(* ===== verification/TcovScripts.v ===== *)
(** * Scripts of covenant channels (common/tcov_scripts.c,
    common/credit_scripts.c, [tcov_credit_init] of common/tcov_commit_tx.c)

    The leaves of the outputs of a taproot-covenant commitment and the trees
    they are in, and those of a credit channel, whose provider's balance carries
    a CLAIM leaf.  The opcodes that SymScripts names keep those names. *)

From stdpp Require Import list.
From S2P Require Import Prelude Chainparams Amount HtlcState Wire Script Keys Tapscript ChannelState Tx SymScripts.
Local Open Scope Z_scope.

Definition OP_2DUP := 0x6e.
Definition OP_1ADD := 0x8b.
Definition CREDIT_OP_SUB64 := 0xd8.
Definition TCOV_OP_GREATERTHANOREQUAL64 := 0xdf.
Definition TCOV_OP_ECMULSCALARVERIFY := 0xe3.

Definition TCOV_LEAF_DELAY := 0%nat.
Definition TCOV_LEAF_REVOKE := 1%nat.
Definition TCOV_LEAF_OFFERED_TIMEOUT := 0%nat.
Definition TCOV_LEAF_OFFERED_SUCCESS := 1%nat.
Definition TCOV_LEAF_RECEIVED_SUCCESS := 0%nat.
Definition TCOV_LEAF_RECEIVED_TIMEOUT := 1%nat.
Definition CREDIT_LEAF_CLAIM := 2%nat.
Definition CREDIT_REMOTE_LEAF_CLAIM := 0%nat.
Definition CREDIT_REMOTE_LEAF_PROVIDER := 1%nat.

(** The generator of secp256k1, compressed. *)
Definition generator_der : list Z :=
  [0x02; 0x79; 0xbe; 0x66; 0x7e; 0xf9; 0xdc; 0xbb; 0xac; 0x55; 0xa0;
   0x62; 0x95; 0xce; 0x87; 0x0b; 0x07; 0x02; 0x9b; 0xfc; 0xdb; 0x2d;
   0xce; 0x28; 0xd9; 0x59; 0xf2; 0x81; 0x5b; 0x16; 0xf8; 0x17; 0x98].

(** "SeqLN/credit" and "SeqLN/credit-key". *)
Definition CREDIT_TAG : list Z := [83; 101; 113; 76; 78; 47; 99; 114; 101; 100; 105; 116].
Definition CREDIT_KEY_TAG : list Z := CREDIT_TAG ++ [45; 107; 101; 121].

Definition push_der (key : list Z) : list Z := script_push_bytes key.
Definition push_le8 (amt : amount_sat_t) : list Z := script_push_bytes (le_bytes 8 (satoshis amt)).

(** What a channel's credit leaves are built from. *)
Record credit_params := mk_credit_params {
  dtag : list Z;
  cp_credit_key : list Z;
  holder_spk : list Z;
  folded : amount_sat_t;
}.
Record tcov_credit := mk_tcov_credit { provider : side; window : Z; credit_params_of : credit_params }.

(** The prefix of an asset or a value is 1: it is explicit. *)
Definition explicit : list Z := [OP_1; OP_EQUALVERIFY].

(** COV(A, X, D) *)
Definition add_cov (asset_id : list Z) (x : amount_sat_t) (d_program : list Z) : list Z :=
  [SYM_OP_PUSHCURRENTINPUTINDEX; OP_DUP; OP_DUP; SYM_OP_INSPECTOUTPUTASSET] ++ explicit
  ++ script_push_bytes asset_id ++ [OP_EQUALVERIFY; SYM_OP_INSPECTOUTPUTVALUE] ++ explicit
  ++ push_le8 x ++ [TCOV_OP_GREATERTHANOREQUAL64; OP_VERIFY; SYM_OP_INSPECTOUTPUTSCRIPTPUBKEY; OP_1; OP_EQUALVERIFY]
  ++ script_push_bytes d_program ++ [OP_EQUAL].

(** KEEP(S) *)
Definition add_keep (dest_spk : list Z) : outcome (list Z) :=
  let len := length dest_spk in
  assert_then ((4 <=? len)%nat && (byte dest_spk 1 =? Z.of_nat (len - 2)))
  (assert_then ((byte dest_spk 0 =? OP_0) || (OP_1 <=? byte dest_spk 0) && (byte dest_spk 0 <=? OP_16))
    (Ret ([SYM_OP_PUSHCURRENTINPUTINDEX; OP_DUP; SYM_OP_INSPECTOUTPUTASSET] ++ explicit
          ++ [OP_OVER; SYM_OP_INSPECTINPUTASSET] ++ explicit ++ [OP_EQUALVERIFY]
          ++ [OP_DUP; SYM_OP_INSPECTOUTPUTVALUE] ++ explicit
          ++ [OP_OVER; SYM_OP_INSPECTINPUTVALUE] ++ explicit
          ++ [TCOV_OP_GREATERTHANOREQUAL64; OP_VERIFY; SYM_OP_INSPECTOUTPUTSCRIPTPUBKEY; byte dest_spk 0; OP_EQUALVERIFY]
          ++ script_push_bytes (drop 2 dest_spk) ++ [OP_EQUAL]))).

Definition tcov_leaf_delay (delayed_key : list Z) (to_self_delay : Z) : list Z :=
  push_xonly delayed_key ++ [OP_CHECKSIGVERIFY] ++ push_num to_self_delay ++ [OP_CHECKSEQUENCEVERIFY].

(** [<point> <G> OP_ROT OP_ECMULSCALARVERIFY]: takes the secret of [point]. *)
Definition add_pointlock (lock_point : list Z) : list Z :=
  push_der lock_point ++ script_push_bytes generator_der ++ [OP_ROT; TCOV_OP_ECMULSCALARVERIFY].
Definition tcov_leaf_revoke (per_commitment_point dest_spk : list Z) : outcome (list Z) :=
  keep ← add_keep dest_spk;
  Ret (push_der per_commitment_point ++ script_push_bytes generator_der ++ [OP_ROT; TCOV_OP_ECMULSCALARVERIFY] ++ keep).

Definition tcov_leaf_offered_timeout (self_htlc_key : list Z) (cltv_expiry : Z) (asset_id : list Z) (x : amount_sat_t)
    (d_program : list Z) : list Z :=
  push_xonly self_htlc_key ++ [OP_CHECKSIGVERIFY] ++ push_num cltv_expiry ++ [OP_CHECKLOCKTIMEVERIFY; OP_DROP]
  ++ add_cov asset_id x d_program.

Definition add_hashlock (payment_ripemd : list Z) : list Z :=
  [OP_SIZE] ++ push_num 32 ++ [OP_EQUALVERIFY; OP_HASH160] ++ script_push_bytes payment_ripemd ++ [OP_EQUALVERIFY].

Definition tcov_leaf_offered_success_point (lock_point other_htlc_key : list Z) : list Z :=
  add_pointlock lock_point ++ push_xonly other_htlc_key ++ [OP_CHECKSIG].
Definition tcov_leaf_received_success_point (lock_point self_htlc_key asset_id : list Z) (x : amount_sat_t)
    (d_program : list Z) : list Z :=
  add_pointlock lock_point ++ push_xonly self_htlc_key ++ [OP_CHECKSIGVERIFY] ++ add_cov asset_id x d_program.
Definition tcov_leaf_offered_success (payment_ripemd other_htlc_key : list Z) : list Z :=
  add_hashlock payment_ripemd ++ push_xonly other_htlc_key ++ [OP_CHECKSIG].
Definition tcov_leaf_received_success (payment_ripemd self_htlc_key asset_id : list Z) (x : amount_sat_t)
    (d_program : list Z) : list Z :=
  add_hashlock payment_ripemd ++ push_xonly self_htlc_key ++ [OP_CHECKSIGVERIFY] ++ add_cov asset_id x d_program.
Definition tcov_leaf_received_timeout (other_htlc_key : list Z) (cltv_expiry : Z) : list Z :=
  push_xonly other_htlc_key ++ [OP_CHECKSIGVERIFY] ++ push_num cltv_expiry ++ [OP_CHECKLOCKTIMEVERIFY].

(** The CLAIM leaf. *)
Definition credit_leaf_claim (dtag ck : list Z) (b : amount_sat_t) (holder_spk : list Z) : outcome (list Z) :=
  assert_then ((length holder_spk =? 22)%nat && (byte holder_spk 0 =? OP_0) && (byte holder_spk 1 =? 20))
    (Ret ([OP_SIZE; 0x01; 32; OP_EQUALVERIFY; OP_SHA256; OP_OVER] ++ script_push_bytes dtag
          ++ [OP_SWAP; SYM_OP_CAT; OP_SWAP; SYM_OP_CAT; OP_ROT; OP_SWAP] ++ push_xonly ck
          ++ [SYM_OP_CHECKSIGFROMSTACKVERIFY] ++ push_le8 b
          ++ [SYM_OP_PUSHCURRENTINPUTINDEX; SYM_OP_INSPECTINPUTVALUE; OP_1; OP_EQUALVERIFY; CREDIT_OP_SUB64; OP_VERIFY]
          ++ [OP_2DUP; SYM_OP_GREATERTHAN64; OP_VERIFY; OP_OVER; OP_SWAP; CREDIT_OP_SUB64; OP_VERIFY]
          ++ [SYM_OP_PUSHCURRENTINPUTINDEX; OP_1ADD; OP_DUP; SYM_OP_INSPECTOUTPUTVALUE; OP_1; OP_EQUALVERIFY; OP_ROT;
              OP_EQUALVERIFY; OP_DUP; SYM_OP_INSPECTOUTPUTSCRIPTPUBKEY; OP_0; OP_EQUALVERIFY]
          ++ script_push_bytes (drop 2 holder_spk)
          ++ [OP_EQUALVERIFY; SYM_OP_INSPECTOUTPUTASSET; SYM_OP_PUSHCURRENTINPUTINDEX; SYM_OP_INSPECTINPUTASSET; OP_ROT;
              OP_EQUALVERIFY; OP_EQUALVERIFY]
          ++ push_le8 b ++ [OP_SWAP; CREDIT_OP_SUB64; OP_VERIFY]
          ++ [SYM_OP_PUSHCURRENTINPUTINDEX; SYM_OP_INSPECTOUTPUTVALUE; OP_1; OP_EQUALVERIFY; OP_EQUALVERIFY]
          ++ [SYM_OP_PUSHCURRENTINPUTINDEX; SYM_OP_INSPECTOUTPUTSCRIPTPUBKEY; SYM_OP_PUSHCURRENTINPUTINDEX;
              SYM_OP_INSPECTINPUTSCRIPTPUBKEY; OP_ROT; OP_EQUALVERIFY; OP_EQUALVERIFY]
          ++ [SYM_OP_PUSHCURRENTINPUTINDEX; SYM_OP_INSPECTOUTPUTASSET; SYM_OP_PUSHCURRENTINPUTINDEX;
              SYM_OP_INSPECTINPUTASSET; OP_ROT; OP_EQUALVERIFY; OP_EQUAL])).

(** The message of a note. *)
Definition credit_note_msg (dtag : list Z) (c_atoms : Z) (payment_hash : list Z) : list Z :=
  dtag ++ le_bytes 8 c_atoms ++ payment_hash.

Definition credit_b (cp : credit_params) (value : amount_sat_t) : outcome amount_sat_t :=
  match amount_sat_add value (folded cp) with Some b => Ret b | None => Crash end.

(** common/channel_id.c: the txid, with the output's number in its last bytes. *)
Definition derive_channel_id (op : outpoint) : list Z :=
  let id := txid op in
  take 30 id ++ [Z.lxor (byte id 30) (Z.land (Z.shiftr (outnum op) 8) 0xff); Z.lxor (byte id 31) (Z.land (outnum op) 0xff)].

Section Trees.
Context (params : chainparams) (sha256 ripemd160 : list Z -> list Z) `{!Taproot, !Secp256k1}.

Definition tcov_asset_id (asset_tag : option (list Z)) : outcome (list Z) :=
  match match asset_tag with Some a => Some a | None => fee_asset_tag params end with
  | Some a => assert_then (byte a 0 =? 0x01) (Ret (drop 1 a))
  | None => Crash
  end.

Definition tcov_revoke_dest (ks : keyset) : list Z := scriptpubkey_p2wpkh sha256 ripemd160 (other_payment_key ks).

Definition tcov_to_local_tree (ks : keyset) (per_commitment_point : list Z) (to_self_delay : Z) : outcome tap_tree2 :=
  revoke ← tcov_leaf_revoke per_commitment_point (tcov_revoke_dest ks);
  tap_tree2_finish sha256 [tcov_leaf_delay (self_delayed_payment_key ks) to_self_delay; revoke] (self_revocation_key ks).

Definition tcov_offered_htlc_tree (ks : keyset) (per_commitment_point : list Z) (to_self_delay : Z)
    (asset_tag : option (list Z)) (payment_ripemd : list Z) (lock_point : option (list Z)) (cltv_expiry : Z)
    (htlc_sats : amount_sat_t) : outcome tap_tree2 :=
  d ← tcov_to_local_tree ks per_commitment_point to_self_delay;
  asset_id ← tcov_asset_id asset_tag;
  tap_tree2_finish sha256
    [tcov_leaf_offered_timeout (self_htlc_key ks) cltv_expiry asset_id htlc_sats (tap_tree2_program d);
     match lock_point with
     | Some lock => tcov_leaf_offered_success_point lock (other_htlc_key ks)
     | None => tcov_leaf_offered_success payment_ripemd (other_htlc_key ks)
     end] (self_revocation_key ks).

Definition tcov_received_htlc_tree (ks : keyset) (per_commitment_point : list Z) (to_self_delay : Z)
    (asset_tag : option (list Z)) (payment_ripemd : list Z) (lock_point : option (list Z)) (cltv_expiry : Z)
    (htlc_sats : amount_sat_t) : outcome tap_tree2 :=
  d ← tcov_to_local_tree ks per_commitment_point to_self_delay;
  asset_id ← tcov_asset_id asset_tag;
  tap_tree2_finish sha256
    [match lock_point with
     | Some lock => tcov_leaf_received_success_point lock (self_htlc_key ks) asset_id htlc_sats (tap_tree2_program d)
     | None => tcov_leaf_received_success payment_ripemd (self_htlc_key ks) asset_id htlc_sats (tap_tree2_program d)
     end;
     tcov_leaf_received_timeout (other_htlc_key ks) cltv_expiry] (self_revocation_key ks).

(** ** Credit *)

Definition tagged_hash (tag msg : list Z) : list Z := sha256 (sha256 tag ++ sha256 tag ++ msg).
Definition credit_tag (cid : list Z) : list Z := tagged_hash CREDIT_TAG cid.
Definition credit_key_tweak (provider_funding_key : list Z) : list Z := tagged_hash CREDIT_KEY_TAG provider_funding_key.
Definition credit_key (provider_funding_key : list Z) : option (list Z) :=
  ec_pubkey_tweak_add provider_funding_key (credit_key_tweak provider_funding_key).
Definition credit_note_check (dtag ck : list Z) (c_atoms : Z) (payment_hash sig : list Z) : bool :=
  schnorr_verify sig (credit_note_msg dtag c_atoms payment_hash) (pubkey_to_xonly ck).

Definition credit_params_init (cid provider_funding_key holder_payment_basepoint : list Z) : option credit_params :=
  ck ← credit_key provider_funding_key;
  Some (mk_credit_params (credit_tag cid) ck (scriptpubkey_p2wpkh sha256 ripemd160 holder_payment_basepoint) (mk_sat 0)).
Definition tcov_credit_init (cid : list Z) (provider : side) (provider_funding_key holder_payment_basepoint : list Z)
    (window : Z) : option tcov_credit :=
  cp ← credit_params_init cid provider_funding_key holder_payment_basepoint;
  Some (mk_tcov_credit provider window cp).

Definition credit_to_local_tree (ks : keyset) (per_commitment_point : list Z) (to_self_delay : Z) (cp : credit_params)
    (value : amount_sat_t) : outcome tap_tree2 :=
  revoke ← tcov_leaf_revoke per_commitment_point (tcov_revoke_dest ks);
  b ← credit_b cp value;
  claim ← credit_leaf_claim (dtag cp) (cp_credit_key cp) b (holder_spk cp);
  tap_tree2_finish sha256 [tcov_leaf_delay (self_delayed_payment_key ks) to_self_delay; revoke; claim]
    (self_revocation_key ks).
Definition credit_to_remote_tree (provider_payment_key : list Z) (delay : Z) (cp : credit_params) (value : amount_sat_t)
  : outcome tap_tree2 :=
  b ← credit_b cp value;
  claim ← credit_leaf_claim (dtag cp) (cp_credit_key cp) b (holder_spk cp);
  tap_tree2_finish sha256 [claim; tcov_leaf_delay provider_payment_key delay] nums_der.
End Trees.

☆ ☆ ☆ ☆ ☆ ☆ ☆

§ Task: Your task is to copy every line in the entries that holds the string "with".

§ Your response:
  match amount_sat_add value (folded cp) with Some b => Ret b | None => Crash end.
(** common/channel_id.c: the txid, with the output's number in its last bytes. *)
  match match asset_tag with Some a => Some a | None => fee_asset_tag params end with
     match lock_point with
    [match lock_point with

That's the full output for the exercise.